• Task description
Transcribe the data below verbatim from the line with "timer := None" to the line with "From Stdlib Require Import DecimalString". Include both of those lines.

(Stored data entries)
Start of Block

(** C5.  With caching enabled, two calls in a row on one context, with
    any sweeps in between during which the context has not ended, make at
    most one flag lookup between them, provided no remote lookup of the
    first call fails; if the first call had a known system type the second
    makes none.  Every flag lookup of the cached path asks for
    [allFlagNames].  With caching disabled, a call with a known system type
    makes exactly one flag lookup, for the resolved flag name alone, so two
    such calls make two; a call with an unknown type makes none; and the
    cache is never written. *)
Theorem flag_lookups_of_two_calls p ctx nk system1 userID1 system2 userID2 w
    (sweeps : list (Ctx -> bool)) :
  let r1 := GetValue Decode p ctx nk system1 userID1 w in
  let w1 := fold_left (fun w ctxErr => sweepWorld ctxErr w) sweeps r1.2 in
  let r2 := GetValue Decode p ctx nk system2 userID2 w1 in
  (noCache p = false ->
   Forall (fun ctxErr => ctxErr ctx = false) sweeps ->
   Forall (fun call => callError call = None) (issued w r1.2) ->
   length (flagsListCalls (issued w r2.2)) <= 1 /\
   (is_Some (flagNameOf (GetType system1)) ->
    flagsListCalls (issued w1 r2.2) = []) /\
   (forall ctx' id names res,
      FlagsListCall ctx' id names res ∈ issued w r2.2 ->
      ctx' = ctx /\ names = allFlagNames)) /\
  (noCache p = true ->
   (forall flagName,
      flagNameOf (GetType system1) = Some flagName ->
      flagsListCalls (issued w r1.2) =
        [FlagsListCall ctx userID1 [flagName]
           (FlagsList nk (calls w) ctx userID1 [flagName])]) /\
   (flagNameOf (GetType system1) = None -> issued w r1.2 = []) /\
   (is_Some (flagNameOf (GetType system1)) ->
    is_Some (flagNameOf (GetType system2)) ->
    length (flagsListCalls (issued w r2.2)) = 2) /\
   cache r1.2 = cache w /\
   cache r2.2 = sweep_all sweeps (cache w)).
Proof.
  intros r1 w1 r2. split.
  - intros Hp Hs Hok.
    assert (is_Some (flagNameOf (GetType system1)) ->
            flagsListCalls (issued w1 r2.2) = []) as Hsecond.
    { intros [flagName Hn]. apply flagsListCalls_none. intros call Hin.
      eapply GetValue_cached_hit_no_FlagsList; [done| |exact Hin].
      unfold w1. rewrite sweeps_lookup_active by done.
      by eapply GetValue_cached_entry. }
    split; [|split; [done|]].
    + unfold r2, w1, r1. rewrite issued_two_calls. fold r1 w1 r2.
      unfold flagsListCalls. rewrite filter_app, length_app.
      destruct (flagNameOf (GetType system1)) as [flagName|] eqn:Hn.
      * unfold flagsListCalls in Hsecond. rewrite Hsecond by done.
        simpl. rewrite Nat.add_0_r. apply GetValue_FlagsList_once.
      * unfold r1 at 1. rewrite (GetValue_unknown _ _ _ _ _ _ Hn). simpl.
        rewrite issued_refl. simpl. apply GetValue_FlagsList_once.
    + intros ctx' id names res. unfold r2, w1, r1.
      rewrite issued_two_calls. fold r1 w1 r2.
      intros [Hin|Hin]%elem_of_app.
      * by destruct (GetValue_cached_FlagsList_names _ _ _ _ _ _ _ _ _ _
                       Hp Hin) as (? & ? & ?).
      * by destruct (GetValue_cached_FlagsList_names _ _ _ _ _ _ _ _ _ _
                       Hp Hin) as (? & ? & ?).
  - intros Hp. split; [|split; [|split; [|split]]].
    + intros flagName Hn. by apply GetValue_noCache_FlagsList.
    + intros Hn. unfold r1. rewrite (GetValue_unknown _ _ _ _ _ _ Hn).
      apply issued_refl.
    + intros [fn1 Hn1] [fn2 Hn2]. unfold r2, w1, r1.
      rewrite issued_two_calls. fold r1 w1 r2.
      unfold flagsListCalls. rewrite filter_app, length_app.
      unfold r1, r2.
      pose proof (GetValue_noCache_FlagsList _ ctx nk _ userID1 w _ Hp Hn1)
        as ->.
      pose proof (GetValue_noCache_FlagsList _ ctx nk _ userID2 w1 _ Hp Hn2)
        as ->.
      done.
    + by apply GetValue_noCache_cache.
    + unfold r2. rewrite GetValue_noCache_cache by done.
      unfold w1. rewrite sweeps_cache. unfold r1.
      by rewrite GetValue_noCache_cache.
Qed.
(** The [useState] cells, and [timer]: the pending time-out with the
    value of [currentStep] that its call-back has captured. *)
Record State := {
  currentStep : Z;
  isPlaying : bool;
  inputText : string;
  tokens : list string;
  embeddings : list Token;
  attentionWeights : list (list (option Q));
  output : string;
  timer : option Z
}.

Definition initialState : State :=
  {| currentStep := 0; isPlaying := false;
     inputText := "The quick brown fox";
     tokens := []; embeddings := []; attentionWeights := []; output := "";
     timer := None |}.

Inductive Event :=
| InputChange (value : string)
| PlayClick
| ResetClick
| StepClick (stepIndex : Z)
| TimerFire.

Definition withStep (v : Z) (s : State) : State :=
  {| currentStep := v; isPlaying := isPlaying s; inputText := inputText s;
     tokens := tokens s; embeddings := embeddings s;
     attentionWeights := attentionWeights s; output := output s;
     timer := timer s |}.

Definition withPlaying (v : bool) (s : State) : State :=
  {| currentStep := currentStep s; isPlaying := v; inputText := inputText s;
     tokens := tokens s; embeddings := embeddings s;
     attentionWeights := attentionWeights s; output := output s;
     timer := timer s |}.

Definition withText (v : string) (s : State) : State :=
  {| currentStep := currentStep s; isPlaying := isPlaying s; inputText := v;
     tokens := tokens s; embeddings := embeddings s;
     attentionWeights := attentionWeights s; output := output s;
     timer := timer s |}.

Definition withTimer (v : option Z) (s : State) : State :=
  {| currentStep := currentStep s; isPlaying := isPlaying s;
     inputText := inputText s;
     tokens := tokens s; embeddings := embeddings s;
     attentionWeights := attentionWeights s; output := output s;
     timer := v |}.

Definition withArtifacts (tk : list string) (em : list Token)
           (aw : list (list (option Q))) (out : string) (s : State) : State :=
  {| currentStep := currentStep s; isPlaying := isPlaying s;
     inputText := inputText s;
     tokens := tk; embeddings := em; attentionWeights := aw; output := out;
     timer := timer s |}.
(** * Shallow-render query layer: Utils.js, ShallowTraversal.js, ShallowWrapper.js

    A shallow embedding of the selector compiler, the structural equality,
    the tree traversals and the wrapper collection, followed by the
    properties of the specification that were checked against them. *)

From Stdlib Require Import List String Ascii Bool Arith ZArith Lia.
From Stdlib Require Import DecimalString Permutation.
Import ListNotations.
Open Scope string_scope.
Open Scope list_scope.

Set Implicit Arguments.

(* ================================================================== *)
(** * JavaScript values *)
(* ================================================================== *)

(** The values the code handles.  Objects carry a reference [ref] that
    stands for their identity: [===] on two objects compares references.
    Numbers are integers (no NaN, no fractions); strings are sequences of
    code units below 256.  A React element is [VElem ref type props]:
    [props] is the props object, in key order, the prop [children] among the
    others; under React 0.13 [el._store.props] and [el.props] are this one
    object.  [VFun] is a function (a component constructor has a [name] and
    maybe a [displayName]) and [VObj] any other object, such as a handler or
    a style held in a prop: the code looks inside neither, and they are
    given no [length], no [type] and no [_store]. *)
#[warnings="-register-all"]
Inductive value : Type :=
| VUndefined
| VNull
| VBool (b : bool)
| VNum (z : Z)
| VStr (s : string)
| VFun (ref : nat) (name : string) (displayName : option string)
| VObj (ref : nat)
| VArr (ref : nat) (items : list value)
| VElem (ref : nat) (type : value) (props : list (string * value)).

(** Induction over the elements of arrays and the values of props. *)
Section value_induction.
Variable P : value -> Prop.
Hypothesis Hundef : P VUndefined.
Hypothesis Hnull : P VNull.
Hypothesis Hbool : forall b, P (VBool b).
Hypothesis Hnum : forall z, P (VNum z).
Hypothesis Hstr : forall s, P (VStr s).
Hypothesis Hfun : forall r n d, P (VFun r n d).
Hypothesis Hobj : forall r, P (VObj r).
Hypothesis Harr : forall r items, Forall P items -> P (VArr r items).
Hypothesis Helem : forall r t props,
    P t -> Forall (fun kv => P (snd kv)) props -> P (VElem r t props).

Fixpoint value_nested_ind (v : value) : P v :=
  match v with
  | VUndefined => Hundef
  | VNull => Hnull
  | VBool b => Hbool b
  | VNum z => Hnum z
  | VStr s => Hstr s
  | VFun r n d => Hfun r n d
  | VObj r => Hobj r
  | VArr r items =>
      Harr r ((fix go (l : list value) : Forall P l :=
                 match l with
                 | [] => Forall_nil P
                 | x :: l' => Forall_cons x (value_nested_ind x) (go l')
                 end) items)
  | VElem r t props =>
      Helem r (value_nested_ind t)
        ((fix go (l : list (string * value)) : Forall (fun kv => P (snd kv)) l :=
            match l with
            | [] => Forall_nil _
            | kv :: l' =>
                Forall_cons (P := fun kv => P (snd kv)) kv
                  (value_nested_ind (snd kv)) (go l')
            end) props)
  end.
End value_induction.

(** A size that bounds every traversal of a value. *)
Fixpoint vsize (v : value) : nat :=
  match v with
  | VArr _ items => S (list_sum (map vsize items))
  | VElem _ t props => S (vsize t + list_sum (map (fun kv => vsize (snd kv)) props))
  | _ => 1
  end.

(** [a === b]. *)
Definition strict_eq (a b : value) : bool :=
  match a, b with
  | VUndefined, VUndefined => true
  | VNull, VNull => true
  | VBool x, VBool y => Bool.eqb x y
  | VNum x, VNum y => Z.eqb x y
  | VStr x, VStr y => String.eqb x y
  | VFun r _ _, VFun r' _ _ => Nat.eqb r r'
  | VObj r, VObj r' => Nat.eqb r r'
  | VArr r _, VArr r' _ => Nat.eqb r r'
  | VElem r _ _, VElem r' _ _ => Nat.eqb r r'
  | _, _ => false
  end.

(** Truthiness: [undefined], [null], [false], [0] and [''] are falsy. *)
Definition truthy (v : value) : bool :=
  match v with
  | VUndefined | VNull => false
  | VBool b => b
  | VNum z => negb (Z.eqb z 0)
  | VStr s => negb (String.eqb s "")
  | _ => true
  end.

Inductive js_type := TUndefined | TObject | TBoolean | TNumber | TString | TFunction.

Definition js_type_eqb (a b : js_type) : bool :=
  match a, b with
  | TUndefined, TUndefined | TObject, TObject | TBoolean, TBoolean
  | TNumber, TNumber | TString, TString | TFunction, TFunction => true
  | _, _ => false
  end.

(** [typeof v]. *)
Definition typeof (v : value) : js_type :=
  match v with
  | VUndefined => TUndefined
  | VNull => TObject
  | VBool _ => TBoolean
  | VNum _ => TNumber
  | VStr _ => TString
  | VFun _ _ _ => TFunction
  | VObj _ | VArr _ _ | VElem _ _ _ => TObject
  end.

Definition isArray (v : value) : bool :=
  match v with VArr _ _ => true | _ => false end.

(** [key in obj] and [obj[key]] on a props object, own keys only: [lookup]
    is [None] when the key is absent, [get] is then [undefined].  The names
    that [Object.prototype] defines ([constructor], [toString], ...) are
    found by [in] on every object: a props object with such a key is outside
    what [lookup] models. *)
Fixpoint lookup (key : string) (obj : list (string * value)) : option value :=
  match obj with
  | [] => None
  | (k, v) :: obj' => if String.eqb key k then Some v else lookup key obj'
  end.

Definition get (key : string) (obj : list (string * value)) : value :=
  match lookup key obj with Some v => v | None => VUndefined end.

Definition keys (obj : list (string * value)) : list string := map fst obj.

(** [node.type]; only elements carry one. *)
Definition type_of (node : value) : value :=
  match node with VElem _ t _ => t | _ => VUndefined end.

(* ================================================================== *)
(** * Exceptions *)
(* ================================================================== *)

Inductive exn :=
| TypeError (msg : string)
| Error (msg : string).

Inductive result (A : Type) :=
| Ok (a : A)
| Throw (e : exn).
Arguments Ok {A} a.
Arguments Throw {A} e.

Definition bind {A B} (m : result A) (k : A -> result B) : result B :=
  match m with Ok a => k a | Throw e => Throw e end.

Notation "x <- m ;; k" := (bind m (fun x => k))
  (at level 61, m at next level, right associativity).

Fixpoint mapM {A B} (f : A -> result B) (l : list A) : result (list B) :=
  match l with
  | [] => Ok []
  | x :: l' => y <- f x ;; ys <- mapM f l' ;; Ok (y :: ys)
  end.

(** Reading a property of [null] or [undefined]. *)
Definition cannot_read (prop : string) : exn :=
  TypeError ("Cannot read property '" ++ prop ++ "' of null or undefined").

End of Block

• Task result
     timer := None |}.

Inductive Event :=
| InputChange (value : string)
| PlayClick
| ResetClick
| StepClick (stepIndex : Z)
| TimerFire.

Definition withStep (v : Z) (s : State) : State :=
  {| currentStep := v; isPlaying := isPlaying s; inputText := inputText s;
     tokens := tokens s; embeddings := embeddings s;
     attentionWeights := attentionWeights s; output := output s;
     timer := timer s |}.

Definition withPlaying (v : bool) (s : State) : State :=
  {| currentStep := currentStep s; isPlaying := v; inputText := inputText s;
     tokens := tokens s; embeddings := embeddings s;
     attentionWeights := attentionWeights s; output := output s;
     timer := timer s |}.

Definition withText (v : string) (s : State) : State :=
  {| currentStep := currentStep s; isPlaying := isPlaying s; inputText := v;
     tokens := tokens s; embeddings := embeddings s;
     attentionWeights := attentionWeights s; output := output s;
     timer := timer s |}.

Definition withTimer (v : option Z) (s : State) : State :=
  {| currentStep := currentStep s; isPlaying := isPlaying s;
     inputText := inputText s;
     tokens := tokens s; embeddings := embeddings s;
     attentionWeights := attentionWeights s; output := output s;
     timer := v |}.

Definition withArtifacts (tk : list string) (em : list Token)
           (aw : list (list (option Q))) (out : string) (s : State) : State :=
  {| currentStep := currentStep s; isPlaying := isPlaying s;
     inputText := inputText s;
     tokens := tk; embeddings := em; attentionWeights := aw; output := out;
     timer := timer s |}.
(** * Shallow-render query layer: Utils.js, ShallowTraversal.js, ShallowWrapper.js

    A shallow embedding of the selector compiler, the structural equality,
    the tree traversals and the wrapper collection, followed by the
    properties of the specification that were checked against them. *)

From Stdlib Require Import List String Ascii Bool Arith ZArith Lia.
From Stdlib Require Import DecimalString Permutation.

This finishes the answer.